NVIDIA’s latest GPU rental prices on the Ornn Compute Price Index hit $4.95 per hour this week, up from $2.31 in early March : a 114% surge in six weeks.1
The price spread over prior-generation chips doubled from $0.28 to $1.80 per hour. The new chip is NVIDIA’s B200 (Blackwell); the prior generation is the H200 (Hopper).
The B200 spot market since launch, with model release dates marked.
The GPU market is becoming lucid - even if the fog hasn’t lifted.
1. Frontier model releases correlate with demand shocks
The price spikes line up with major model launches. Every major model release since September 2025 preceded or coincided with jumps in B200 pricing.
GPT-5.5’s expanded context window requires the memory headroom that only Blackwell provides.2
The correlation isn’t perfect. Supply shocks matter too. But the pattern is clear : newer models need newer chips.
2. The gap between cheapest & most expensive providers is blowing out
In September 2025, B200 prices across providers clustered tightly. Today the spread has more than doubled. Some providers still offer B200 at near-H200 prices. Others command scarcity premiums.
This bears the hallmarks of an opaque market with big supply/demand shocks. When is a hyperscaler receiving a new delivery? Which AI startup overbought capacity & is now selling at a discount? Opaque everywhere you look.
3. The B200-over-H200 price gap collapsed, then recovered
When B200 came to market in September 2025, it cost more per hour than H200. Buyers paid up for the extra memory & inference density.

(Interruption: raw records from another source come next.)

Definition event_ill_formed (e : protocol.EventInfo) : Prop :=
  protocol.ev_Ledger e < 0 \/
  (protocol.ev_EventType e <> protocol.EventTypeSystem /\
   protocol.ev_EventType e <> protocol.EventTypeContract) \/
  (exists s, s ∈ protocol.ev_TopicXDR e /\ undecodable s) \/
  protocol.ev_ValueXDR e = "" \/ undecodable (protocol.ev_ValueXDR e).

Lemma convertEventInfoToDomain_spec e :
  - 2 ^ 31 <= protocol.ev_Ledger e < 2 ^ 31 ->
  explained (event_matches e) (event_ill_formed e) (convertEventInfoToDomain e).
Proof using decoder_shape.
  intros Hl. unfold convertEventInfoToDomain, event_ill_formed.
  destruct (Z.ltb_spec (protocol.ev_Ledger e) 0); [by left|].
  assert (Hu : u32 (protocol.ev_Ledger e) = protocol.ev_Ledger e) by (apply u32_id; goint).
  set (ty := if String.eqb (protocol.ev_EventType e) protocol.EventTypeSystem then _ else _).
  assert (Ht : match ty with
               | Returns stellartypes.EventTypeSystem => protocol.ev_EventType e = protocol.EventTypeSystem
               | Returns stellartypes.EventTypeContract => protocol.ev_EventType e = protocol.EventTypeContract
               | Errs _ => protocol.ev_EventType e <> protocol.EventTypeSystem /\
                             protocol.ev_EventType e <> protocol.EventTypeContract
               | _ => False end).
  { unfold ty. destruct (String.eqb_spec (protocol.ev_EventType e) protocol.EventTypeSystem); [done|].
    by destruct (String.eqb_spec (protocol.ev_EventType e) protocol.EventTypeContract). }
  clearbody ty. destruct ty as [ty|er|]; simpl; [|by right; left|done].
  pose proof (explained_mapM decodes undecodable
    (fun topicXDR => wrap_out "topics: " (decodeScValBase64ToDomain topicXDR)) (protocol.ev_TopicXDR e)
    (fun a _ => explained_wrap _ _ _ _ (decodeScValBase64ToDomain_spec a))) as Hp.
  destruct (mapM_out _ (protocol.ev_TopicXDR e)); simpl in Hp |- *; [|by right; right; left|done].
  destruct (String.eqb_spec (protocol.ev_ValueXDR e) ""); simpl; [by right; right; right; left|].
  pose proof (decodeScValBase64ToDomain_spec (protocol.ev_ValueXDR e)) as Hv.
  destruct (decodeScValBase64ToDomain (protocol.ev_ValueXDR e)); simpl in Hv |- *; [|auto|done].
  unfold event_matches. simpl. rewrite Hu. destruct ty; try done; repeat split; done.
Qed.
Lemma pages_chain_ok : chain_ok fst pages_pos (pages_chain ++ []).
Proof.
  unfold chain_ok, increasing, pages_chain, key. simpl.
  repeat first [apply conj | constructor]; simpl; try done; try lia.
Qed.

Lemma pages_served : forall (w : unit) req,
  match fst (cl_GetEvents req w) with
  | Ok resp => answers fst pages_pos false 10 pages_chain 20 req resp
  | Err _ => True
  end.
Proof.
  intros w req. simpl. unfold pages_answer.
  destruct (Nat.ltb_spec 1 (request_limit 10 req)) as [Hl|]; [|done].
  unfold answers, selected. destruct (request_cursor req) as [[r l]|]; simpl.
  - destruct (Z.eqb_spec r 15) as [->|]; [|destruct (Z.eqb_spec r 100) as [->|]; [|done]];
      exists []; (split; [apply pages_chain_ok|]); (split; [constructor|]); simpl.
    + split; [by destruct (request_limit 10 req) as [|[|?]]; simpl; try lia|].
      split; [intros; lia|]. intros _. split; [done|]. exists (100, 20). split; [done|].
      repeat constructor; unfold key; simpl; lia.
    + split; [by destruct (request_limit 10 req)|].
      split; [intros; lia|]. intros _. split; [done|]. exists (100, 20). split; [done|].
      repeat constructor; unfold key; simpl; lia.
  - destruct (Z.eqb_spec (StartLedger req) 10) as [->|]; [|done].
    destruct (Z.eqb_spec (EndLedger req) 20) as [->|]; [|done]. simpl.
    exists []. split; [apply pages_chain_ok|]. split; [constructor|]. simpl.
    split; [by destruct (request_limit 10 req) as [|[|?]]; simpl; try lia|].
    split; [intros; lia|]. intros _. split; [done|]. exists (15, 19). split; [done|].
    split; [simpl; lia|]. repeat constructor; unfold key; simpl; lia.
Qed.
(* ===== verification/AttemptPoller.v ===== *)
(** * Polling for execution attempts

    Models ccv/destination_reader/execution_attempt_poller.go (with
    [extractInvokeContractArgs] and [decodeExecuteArgsToAttempt] in Transmitter.v and
    [GetEventsInRange] in EventPages.v) and execution_state_changed_event.go.

    The poller's state is shared by two goroutines and the readers: the polling loop
    ([pollForEvents]), the retry loop ([processRetries]) and [GetExecutionAttempts].
    What the others do while one of them runs is a parameter ([others]), which acts
    at every RPC and before every access to the shared caches. *)

From S2P Require Import Prelude Sdk GoBytes Xdr Scval TypeConverters EventPages EventFields Transmitter.

Import protocol.

(** ** The LRU cache of hashicorp/golang-lru, and what it documents

    [lru_entries] is the content of a cache.  A lookup answers an entry that was
    added; adding may evict the oldest entry of a full cache, and says so; keys are
    listed once.  Entries with a time to live vanish on their own ([lru_expired]). *)

Class ExpirableLRU (K V : Type) `{Countable K} := {
  LRU : Type;
  NewLRU : nat -> Z -> LRU;
  lru_Get : Z -> K -> LRU -> option V * LRU;
  lru_Peek : Z -> K -> LRU -> option V;
  lru_Add : Z -> K -> V -> LRU -> bool * LRU;
  lru_Remove : K -> LRU -> LRU;
  lru_Keys : Z -> LRU -> list K;
  lru_entries : LRU -> gmap K V;
  lru_limit : LRU -> nat;
  lru_ttl : LRU -> Z
}.
Arguments LRU K V {_ _ _}.

Class LRULaws (K V : Type) `{ExpirableLRU K V} : Prop := {
  New_entries n ttl : lru_entries (NewLRU n ttl) = ∅ /\ lru_limit (NewLRU n ttl) = n /\ lru_ttl (NewLRU n ttl) = ttl;
  Get_entries t k c v : fst (lru_Get t k c) = Some v -> lru_entries c !! k = Some v;
  Get_keeps t k c : lru_entries (snd (lru_Get t k c)) = lru_entries c /\
    lru_limit (snd (lru_Get t k c)) = lru_limit c /\ lru_ttl (snd (lru_Get t k c)) = lru_ttl c;
  Peek_entries t k c v : lru_Peek t k c = Some v -> lru_entries c !! k = Some v;
  Peek_all t k c : lru_ttl c = 0 -> lru_Peek t k c = lru_entries c !! k;
  Add_new t k v c : lru_entries (snd (lru_Add t k v c)) !! k = Some v;
  Add_others t k v c k' : k' <> k ->
    lru_entries (snd (lru_Add t k v c)) !! k' = lru_entries c !! k' \/
    fst (lru_Add t k v c) = true /\ lru_entries (snd (lru_Add t k v c)) !! k' = None;
  Add_full t k v c : fst (lru_Add t k v c) = true ->
    lru_limit c <> 0%nat /\ (lru_limit c <= size (lru_entries c))%nat;
  Add_limit t k v c : lru_limit c <> 0%nat -> (size (lru_entries c) <= lru_limit c)%nat ->
    (size (lru_entries (snd (lru_Add t k v c))) <= lru_limit c)%nat;
  Add_keeps t k v c : lru_limit (snd (lru_Add t k v c)) = lru_limit c /\
    lru_ttl (snd (lru_Add t k v c)) = lru_ttl c;
  Remove_entries k c : lru_entries (lru_Remove k c) = delete k (lru_entries c) /\
    lru_limit (lru_Remove k c) = lru_limit c /\ lru_ttl (lru_Remove k c) = lru_ttl c;
  Keys_NoDup t c : NoDup (lru_Keys t c);
  Keys_entries t c k : lru_ttl c = 0 -> k ∈ lru_Keys t c <-> is_Some (lru_entries c !! k)
}.

(** ** The events *)

Record ExecutionStateChangedEvent := mkExecutionStateChangedEvent {
  SourceChainSelector : Z;
  SequenceNumber : Z;
  MessageId : bytes;
  State : Z;
  ReturnData : bytes;
  ec_Ledger : Z;
  ec_TxHash : string
}.

Definition ExecutionStateChangedEventTopic : string := "offramp_2_0_ExecStateChanged".

(** [MessageExecutionStateFromScVal] of the generated client. *)
Definition MessageExecutionStateFromScVal (val : ScVal) : outcome Z :=
  need (GetU32 val) "expected u32 for MessageExecutionState enum".

Definition event_field (key : string) (v : ScVal) (r : ExecutionStateChangedEvent)
    : outcome ExecutionStateChangedEvent :=
  let '(mkExecutionStateChangedEvent sel seq mid st rd lg tx) := r in
  if String.eqb key "source_chain_selector" then
    on_value (Uint64FromScVal v) (fun x => mkExecutionStateChangedEvent x seq mid st rd lg tx) r
  else if String.eqb key "sequence_number" then
    on_value (Uint64FromScVal v) (fun x => mkExecutionStateChangedEvent sel x mid st rd lg tx) r
  else if String.eqb key "message_id" then
    on_value (Bytes32FromScVal v) (fun x => mkExecutionStateChangedEvent sel seq x st rd lg tx) r
  else if String.eqb key "state" then
    on_value (MessageExecutionStateFromScVal v) (fun x => mkExecutionStateChangedEvent sel seq mid x rd lg tx) r
  else if String.eqb key "return_data" then
    if_ok (GetBytes v) (fun x => mkExecutionStateChangedEvent sel seq mid st x lg tx) r
  else Returns r.

Definition ParseExecutionStateChangedEvent `{Codec} (e : EventInfo) : outcome ExecutionStateChangedEvent :=
  match ScVal_UnmarshalBase64 (ev_ValueXDR e) with
  | Err e => Errs (Wrapf "failed to decode event: " e)
  | Ok eventVal =>
      scMap ← need_map eventVal "event is not a map";
      fold_symbols event_field scMap
        (mkExecutionStateChangedEvent 0 0 (replicate 32 0) 0 [] (u32 (ev_Ledger e)) (ev_TransactionHash e))
  end.

(** ** The poller's state and environment *)

Record retryTask := mkRetryTask { event : ExecutionStateChangedEvent; retries : Z }.

Definition defaultRetryQueueLimit : nat := 64.
Definition maxEventProcessRetries : Z := 3.
Definition second : Z := 1000000000.
Definition estimatedLedgerCloseTime : Z := 6 * second.
Definition minStellarLedger : Z := 7.

(** The RPC client as the poller uses it ([GetEvents] is in [EventsClient]): the
    sequence of the latest ledger, and a transaction's status and envelope. *)
Class PollerClient (W : Type) := {
  pl_GetLatestLedger : SM W (res Z);
  pl_GetTransaction : string -> SM W (res (RpcTxStatus * string));
  pl_now : W -> Z
}.

Section Poller.
Context `{Codec} `{EnvelopeCodec} `{CcvProtocol} {W : Type} `{EventsClient W} `{PollerClient W}.
Context `{!ExpirableLRU bytes (list ExecutionAttempt)} `{!ExpirableLRU string retryTask}.

Record StellarExecutionAttemptPoller := mkPoller {
  offrampContractID : string;
  attemptCache : LRU bytes (list ExecutionAttempt);
  retryQueue : LRU string retryTask;
  lastPolledLedger : Z;
  startLedger : Z;
  lookbackWindow : Z
}.

Definition NewStellarExecutionAttemptPoller (have_client have_lggr : bool) (offrampContractID : string)
    (attemptCacheExpiration : Z) : res StellarExecutionAttemptPoller :=
  if negb have_client then Err (ErrorString "rpc client cannot be nil")
  else if negb have_lggr then Err (ErrorString "logger cannot be nil")
  else if String.eqb offrampContractID "" then Err (ErrorString "offramp contract ID cannot be empty")
  else Ok (mkPoller offrampContractID (NewLRU 0 attemptCacheExpiration)
             (NewLRU defaultRetryQueueLimit 0) 0 0 attemptCacheExpiration).

Definition set_attemptCache (c : LRU bytes (list ExecutionAttempt)) (p : StellarExecutionAttemptPoller) :=
  mkPoller (offrampContractID p) c (retryQueue p) (lastPolledLedger p) (startLedger p) (lookbackWindow p).
Definition set_retryQueue (q : LRU string retryTask) (p : StellarExecutionAttemptPoller) :=
  mkPoller (offrampContractID p) (attemptCache p) q (lastPolledLedger p) (startLedger p) (lookbackWindow p).
Definition set_lastPolledLedger (l : Z) (p : StellarExecutionAttemptPoller) :=
  mkPoller (offrampContractID p) (attemptCache p) (retryQueue p) l (startLedger p) (lookbackWindow p).
Definition set_startLedger (l : Z) (p : StellarExecutionAttemptPoller) :=
  mkPoller (offrampContractID p) (attemptCache p) (retryQueue p) (lastPolledLedger p) l (lookbackWindow p).

(** Code that runs on the poller and the outside world. *)
Abbreviation PM := (SM (StellarExecutionAttemptPoller * W)).

Definition get_poller : PM StellarExecutionAttemptPoller := fun s => (fst s, s).
Definition modify (f : Z -> StellarExecutionAttemptPoller -> StellarExecutionAttemptPoller) : PM unit :=
  fun '(p, w) => (tt, (f (pl_now w) p, w)).
Definition now : PM Z := fun s => (pl_now (snd s), s).

(** What the other goroutines do in the meantime. *)
Variable others : StellarExecutionAttemptPoller -> W -> StellarExecutionAttemptPoller * W.

Definition yield_others : PM unit := fun '(p, w) => (tt, others p w).

(** A call of the RPC client. *)
Definition rpc {A} (m : SM W A) : PM A := fun '(p, w) =>
  let '(a, w') := m w in (a, others p w').

(** ** Operations *)

Definition getStartLedger : PM (res unit) :=
  latest ← rpc pl_GetLatestLedger;
  match latest with
  | Err e => mret (Err (Wrapf "failed to get latest ledger: " e))
  | Ok latest =>
      p ← get_poller;
      let lookbackLedgers := u32 (Z.quot (lookbackWindow p) estimatedLedgerCloseTime) in
      modify (fun _ => set_startLedger
        (if lookbackLedgers >=? latest then minStellarLedger
         else Z.max (u32 (latest - lookbackLedgers)) minStellarLedger));;
      mret (Ok tt)
  end.

(** The critical section of [processExecutionStateChanged]. *)
Definition cache_attempt (msgID : bytes) (attempt : ExecutionAttempt) (t : Z)
    (p : StellarExecutionAttemptPoller) : StellarExecutionAttemptPoller :=
  let '(attempts, c) := lru_Get t msgID (attemptCache p) in
  let '(_, c) := lru_Add t msgID (default [] attempts ++ [attempt]) c in
  set_attemptCache c p.

Definition processExecutionStateChanged (event : ExecutionStateChangedEvent) : PM (outcome unit) :=
  txResp ← rpc (pl_GetTransaction (ec_TxHash event));
  match txResp with
  | Err e => mret (Errs (Wrapf "failed to get transaction: " e))
  | Ok (Status, EnvelopeXDR) =>
      match Status with
      | TransactionStatusSuccess =>
          match extractInvokeContractArgs EnvelopeXDR with
          | Err e => mret (Errs (Wrapf "failed to extract execute args from transaction: " e))
          | Ok executeArgs =>
              match decodeExecuteArgsToAttempt executeArgs with
              | Panics => mret Panics
              | Errs e => mret (Errs (Wrapf "failed to decode execute args from transaction: " e))
              | Returns attempt =>
                  match MustMessageID (report_Message (Report attempt)) with
                  | Panics => mret Panics
                  | Errs e => mret (Errs e)
                  | Returns attemptMsgID =>
                      if decide (MessageId event = attemptMsgID) then
                        yield_others;;
                        modify (cache_attempt (MessageId event) attempt);;
                        mret (Returns tt)
                      else mret (Errs (ErrorString "computed message id does not match event message id"))
                  end
              end
          end
      | _ => mret (Errs (ErrorString "transaction has non-success status"))
      end
  end.

Definition add_retry (task : retryTask) (t : Z) (p : StellarExecutionAttemptPoller) :=
  set_retryQueue (snd (lru_Add t (ec_TxHash (event task)) task (retryQueue p))) p.

Definition enqueueRetry (task : retryTask) : PM unit := yield_others;; modify (add_retry task).

(** The loop of [pollForEvents] over the events. *)
Fixpoint process_events (events : list EventInfo) : PM (outcome unit) :=
  match events with
  | [] => mret (Returns tt)
  | e :: events' =>
      match ParseExecutionStateChangedEvent e with
      | Panics => mret Panics
      | Errs _ => process_events events'
      | Returns parsed =>
          r ← processExecutionStateChanged parsed;
          match r with
          | Panics => mret Panics
          | Errs _ => enqueueRetry (mkRetryTask parsed 0);; process_events events'
          | Returns _ => process_events events'
          end
      end
  end.

(** [None] when the fuel of [GetEventsInRange] runs out. *)
Definition pollForEvents (fuel : nat) : PM (option (outcome unit)) :=
  latest ← rpc pl_GetLatestLedger;
  match latest with
  | Err e => mret (Some (Errs (Wrapf "failed to get latest ledger: " e)))
  | Ok toLedger =>
      p ← get_poller;
      if toLedger <=? lastPolledLedger p then mret (Some (Returns tt))
      else
        events ← rpc (GetEventsInRange fuel (offrampContractID p) (lastPolledLedger p) toLedger
                        [ExecutionStateChangedEventTopic]);
        match events with
        | None => mret None
        | Some (Err e) => mret (Some (Errs e))
        | Some (Ok events) =>
            r ← process_events events;
            match r with
            | Returns _ => modify (fun _ => set_lastPolledLedger toLedger);; mret (Some (Returns tt))
            | _ => mret (Some r)
            end
        end
  end.

Definition runBackfill (fuel : nat) : PM (option (outcome unit)) :=
  modify (fun _ p => set_lastPolledLedger (startLedger p) p);;
  r ← pollForEvents fuel;
  mret match r with
       | Some (Errs e) => Some (Errs (Wrapf "backfill failed: " e))
       | _ => r
       end.

(** The part of [Start] before the goroutines: a failed backfill is logged. *)
Definition Start (fuel : nat) : PM (option (outcome unit)) :=
  r ← getStartLedger;
  match r with
  | Err e => mret (Some (Errs (Wrapf "failed to calculate start ledger: " e)))
  | Ok _ =>
      r ← runBackfill fuel;
      match r with
      | Some (Errs _) =>
          modify (fun _ p => set_lastPolledLedger (startLedger p) p);; mret (Some (Returns tt))
      | _ => mret r
      end
  end.

(** One iteration of the loop of [processRetries]. *)
Definition retry_one (txHash : string) : PM (outcome unit) :=
  yield_others;;
  t ← now; p ← get_poller;
  match lru_Peek t txHash (retryQueue p) with
  | None => mret (Returns tt)
  | Some task =>
      yield_others;;
      modify (fun _ p => set_retryQueue (lru_Remove txHash (retryQueue p)) p);;
      r ← processExecutionStateChanged (event task);
      match r with
      | Panics => mret Panics
      | Returns _ => mret (Returns tt)
      | Errs _ =>
          let task := mkRetryTask (event task) (retries task + 1) in
          if retries task >=? maxEventProcessRetries then mret (Returns tt)
          else enqueueRetry task;; mret (Returns tt)
      end
  end.

Fixpoint retry_keys (keys : list string) : PM (outcome unit) :=
  match keys with
  | [] => mret (Returns tt)
  | txHash :: keys' =>
      r ← retry_one txHash;
      match r with Returns _ => retry_keys keys' | _ => mret r end
  end.

Definition processRetries : PM (outcome unit) :=
  t ← now; p ← get_poller;
  retry_keys (lru_Keys t (retryQueue p)).

Definition GetExecutionAttempts (message : Message) : PM (res (option (list ExecutionAttempt))) :=
  match MessageID message with
  | Err e => mret (Err (Wrapf "failed to get message ID: " e))
  | Ok msgID =>
      t ← now; p ← get_poller;
      let '(attempts, c) := lru_Get t msgID (attemptCache p) in
      modify (fun _ => set_attemptCache c);;
      mret (Ok attempts)
  end.

End Poller.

By November, that gap collapsed to $0.28 as supply flooded the market. For a brief window, B200 & H200 reached near price parity.
Since February when GPT-5.3-Codex launched, the spread re-widened. The current $1.80 gap is back near launch levels.
The widening gap is also a depreciation signal : older chips lose value when new models demand new architectures.
The spread collapsed in late 2025, then re-widened sharply in Q2 2026.
For cloud providers, pricing power is returning. After six months of margin compression, the sellers’ market is back.
For AI startups, the spot market leads contract pricing by ~90 days. B200 likely settles above $5.00 for the summer.
For model builders, inference at the frontier is getting more expensive.
Inflationary demand outpaces deflationary algorithmic & chip improvements, but the fog of the GPU market continues.